BEGIN Records for this exercise

(** *** One batch of an epoch *)

Lemma epoch_batch_full (step : bool) (total_loss : scalar) (num_batches : R)
    (batch : Batch) (w : World) (wr : option Writer) (ema adv : bool)
    (cfg : AdvConfig) :
  writer (state w) = Some wr ->
  use_ema (state w) = Some ema ->
  use_adv (state w) = Some adv ->
  adv_config (state w) = Some cfg ->
  let reduced := reduced_loss step adv cfg (trainable_variables w) batch in
  exists seg w',
    epoch_batch step (total_loss, num_batches) batch w =
      (Ret (sadd total_loss reduced, (num_batches + 1)%R), w') /\
    trace w' = trace w ++ seg /\ state w' = state w /\ ext w' = ext w /\
    (optimizer w', trainable_variables w') =
      after_batch step adv cfg (optimizer w, trainable_variables w) batch /\
    dispatched seg = [(step, batch)] /\
    reductions seg = [reduced] /\
    progress seg =
      [((num_batches + 1)%R, sdiv (sadd total_loss reduced) (num_batches + 1))] /\
    summaries seg =
      match wr with
      | Some handle =>
          [(handle, cast_uint8 (scale_image (fst batch) 255), 8%Z)]
      | None => []
      end /\
    applied seg =
      (if step
       then [merged_gradient adv cfg (trainable_variables w) batch]
       else []) /\
    calls seg = [] /\ view seg = [].
Proof.
  intros Ewr Eema Eadv Ecfg reduced. subst reduced.
  unfold epoch_batch, experimental_run_v2, reduce_sum, reduced_loss. run.
  rewrite Ewr. destruct step.
  - destruct wr as [handle|]; run;
      match goal with
      | |- context [run_replicas train_step_in ?shards ?w1] =>
          destruct (run_replicas_training shards w1 adv ema cfg Eadv Ecfg Eema)
            as (merge_calls & seg & E & G & A & T)
      end;
      cbn [trainable_variables] in E, G; rewrite E; run;
      destruct (per_replica batch) as [|shard shards] eqn:Eshards;
      try (by destruct (replicas_exist batch));
      rewrite fmap_cons in G; cbn [length] in A;
      rewrite (merge_training _ _ _ _ ema (length shards) G A); run;
      destruct (inner_quiet seg T) as (D & R & P & S & Ap & C & V);
      unfold after_batch, merged_gradient; rewrite Eshards, fmap_cons;
      cbn [fst snd];
      destruct (apply_gradients _ _ _) as [o' variables'];
      eexists _, _; (split; [reflexivity|]); cbn [trace state ext optimizer
        trainable_variables logged fst snd];
      (split; [by rewrite <- ?app_assoc|]);
      (split; [done|]); (split; [done|]); (split; [done|]);
      unfold dispatched, reductions, progress, summaries, applied, calls,
        view in *;
      rewrite ?omap_app, ?D, ?R, ?P, ?S, ?Ap, ?C, ?V; csimpl;
      rewrite ?omap_app, ?D, ?R, ?P, ?S, ?Ap, ?C, ?V; csimpl;
      destruct ema; done.
  - destruct wr as [handle|]; run;
      rewrite (run_replicas_validation _ _ adv cfg); run;
      unfold merge; run;
      eexists _, _; (split; [reflexivity|]); cbn [trace state ext optimizer
        trainable_variables fst snd];
      (split; [by rewrite <- ?app_assoc|]); done.
Qed.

END Records for this exercise

Your instructions |
Everything from the line with "(batch : Batch)" through the line with "adv_config (state w) = Some cfg ->" in the listing above must be retyped exactly, with nothing added.

Response |
    (batch : Batch) (w : World) (wr : option Writer) (ema adv : bool)
    (cfg : AdvConfig) :
  writer (state w) = Some wr ->
  use_ema (state w) = Some ema ->
  use_adv (state w) = Some adv ->
  adv_config (state w) = Some cfg ->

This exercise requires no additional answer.